Your objective -> Take the line that contains "assert (E2 : streq_opt" and each line after it in the material below, and transcribe them exactly, stopping at the end.
Dataset records below:
Lemma body_device ext (s : vst) k : vwf ext s -> k ∈ v_known s ->
  (r ← getroot_body (kd_name k) k; match r with Some x => mret x | None => mret (ENODEV, 0) end) s = resolve k false s.
Proof using All.
  intros W Hk. pose proof (w_kd _ _ W) as D. rewrite Forall_forall in D. destruct (D k Hk) as [_ _ Kr Kf]. unfold getroot_body, resolve.
  destruct (kd_fs k) as [| |f] eqn:Hf; unfold mounted; rewrite ?Hf.
  - destruct (kd_rawname k) as [raw|] eqn:Hr; unfold streq; rewrite bool_decide_eq_true_2 by done; [done|].
    rewrite (proj2 (Z.eqb_neq _ _)) by done. unfold mbind, M_bind, mret, M_ret. simpl. by destruct (zoom (VOP_INCREF (kd_vnode k)) s).
  - destruct (kd_rawname k) as [raw|] eqn:Hr; [|done]. unfold streq. by rewrite bool_decide_eq_true_2.
  - unfold mbind, M_bind. rewrite (getvolname_run ext s f W) by (eapply mounted_elem; [done|unfold mounted; by rewrite Hf]).
    unfold streq. rewrite bool_decide_eq_true_2 by done. simpl. destruct (zoom (FSOP_GETROOT f) s) as [[a b]| | | | |]; done.
Qed.

Lemma names_apart (s : vst) l1 k l2 j x : names_ok s -> v_known s = l1 ++ k :: l2 -> j ∈ l1 -> x ∈ dev_names k -> x ∉ dev_names j.
Proof using All.
  intros N E Hj Hx Hx'. unfold names_ok in N. rewrite E, fmap_app, join_app in N. apply NoDup_app in N as (_ & N & _).
  apply (N x); [|change (x ∈ dev_names k ++ mjoin (dev_names <$> l2)); apply elem_of_app; by left]. rewrite list_elem_of_join. exists (dev_names j). split; [done|]. apply list_elem_of_fmap. eauto.
Qed.

Lemma dev_names_elem k x : x ∈ dev_names k <-> kd_name k = x \/ kd_rawname k = Some x.
Proof using All.
  unfold dev_names. rewrite elem_of_cons. destruct (kd_rawname k); simpl; rewrite ?list_elem_of_singleton, ?elem_of_nil; naive_solver.
Qed.

(** No entry but [k], when it is asked for by its own name, has a volume of that name. *)
Definition volume_free (s : vst) (nm : list Z) (k : knowndev) (raw : bool) : Prop :=
  forall j f, j ∈ v_known s -> mounted j = Some f -> fs_volname f (n_fs (v_n s)) = Some nm -> j = k /\ raw = false.

Definition has_name (k : knowndev) (nm : list Z) (raw : bool) : Prop := if raw then kd_rawname k = Some nm else kd_name k = nm.

Lemma has_name_elem k nm raw : has_name k nm raw -> nm ∈ dev_names k.
Proof using All. rewrite dev_names_elem. destruct raw; simpl; auto. Qed.

Lemma earlier_free (s : vst) l1 k l2 j nm raw : names_ok s -> v_known s = l1 ++ k :: l2 -> has_name k nm raw -> volume_free s nm k raw ->
  j ∈ l1 -> nm ∉ kd_names (n_fs (v_n s)) j.
Proof using All.
  intros N E Hn Hv Hj. pose proof (names_apart s l1 k l2 j nm N E Hj (has_name_elem _ _ _ Hn)) as Hd. rewrite dev_names_elem in Hd.
  rewrite kd_names_elem. intros [H|H]; [|tauto]. destruct (mounted j) as [f|] eqn:Hm; [|done]. simpl in H.
  assert (Hin : j ∈ v_known s) by (rewrite E; apply elem_of_app; by left). destruct (Hv j f Hin Hm H) as [-> _].
  apply Hd. apply dev_names_elem. by eapply has_name_elem.
Qed.

Lemma bind_some {A} (s : vst) (m : M vst (option A)) (g h : M vst A) : (forall t, m s <> Ret None t) ->
  (r ← m; match r with Some x => mret x | None => g end) s = (r ← m; match r with Some x => mret x | None => h end) s.
Proof using All. intros H. unfold mbind, M_bind. destruct (m s) as [[x|] t| | | | |] eqn:E; try done. by destruct (H t). Qed.

Lemma body_device_some ext (s : vst) k t : vwf ext s -> k ∈ v_known s -> getroot_body (kd_name k) k s <> Ret None t.
Proof using All.
  intros W Hk E. unfold getroot_body, streq in E. unfold mbind, M_bind in E. destruct (mounted k) as [f|] eqn:Hm.
  - rewrite (getvolname_run ext s f W) in E by (by eapply mounted_elem). rewrite bool_decide_eq_true_2 in E by done. simpl in E.
    by destruct (zoom (FSOP_GETROOT f) s).
  - rewrite bool_decide_eq_true_2 in E by done. destruct (kd_rawname k); [done|]. simpl in E.
    repeat (case_match; try done).
Qed.

Lemma body_raw ext (s : vst) k nm g : vwf ext s -> k ∈ v_known s -> kd_rawname k = Some nm -> kd_name k <> nm ->
  (forall f, mounted k = Some f -> fs_volname f (n_fs (v_n s)) <> Some nm) ->
  (r ← getroot_body nm k; match r with Some x => mret x | None => g end) s = resolve k true s.
Proof using All.
  intros W Hk Hr Hne Hv. pose proof (w_kd _ _ W) as D. rewrite Forall_forall in D. destruct (D k Hk) as [_ _ Kr _].
  assert (Hd : kd_device k <> 0) by (apply Kr; by rewrite Hr). unfold getroot_body, resolve. rewrite Hr.
  assert (E1 : streq (kd_name k) nm = false) by (unfold streq; by rewrite bool_decide_eq_false_2). rewrite E1.
  assert (E2 : streq_opt (Some nm) nm = true) by (simpl; unfold streq; by rewrite bool_decide_eq_true_2). rewrite E2.
  rewrite (proj2 (Z.eqb_neq _ _)) by done. rewrite bind_assoc. rewrite (run_bind _ _ s None s).
  - unfold mbind, M_bind. simpl. unfold mret, M_ret. by destruct (zoom (VOP_INCREF (kd_vnode k)) s).
  - destruct (mounted k) as [f|] eqn:Hm; [|done]. rewrite (run_bind _ _ s _ s (getvolname_run ext s f W ltac:(by eapply mounted_elem))).
    destruct (fs_volname f (n_fs (v_n s))) as [x|] eqn:Ev; [|done]. simpl. unfold streq. rewrite bool_decide_eq_false_2; [done|]. intros ->. by apply (Hv f).
Qed.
End of Dataset records.
Response to the task ->
  assert (E2 : streq_opt (Some nm) nm = true) by (simpl; unfold streq; by rewrite bool_decide_eq_true_2). rewrite E2.
  rewrite (proj2 (Z.eqb_neq _ _)) by done. rewrite bind_assoc. rewrite (run_bind _ _ s None s).
  - unfold mbind, M_bind. simpl. unfold mret, M_ret. by destruct (zoom (VOP_INCREF (kd_vnode k)) s).
  - destruct (mounted k) as [f|] eqn:Hm; [|done]. rewrite (run_bind _ _ s _ s (getvolname_run ext s f W ltac:(by eapply mounted_elem))).
    destruct (fs_volname f (n_fs (v_n s))) as [x|] eqn:Ev; [|done]. simpl. unfold streq. rewrite bool_decide_eq_false_2; [done|]. intros ->. by apply (Hv f).
Qed.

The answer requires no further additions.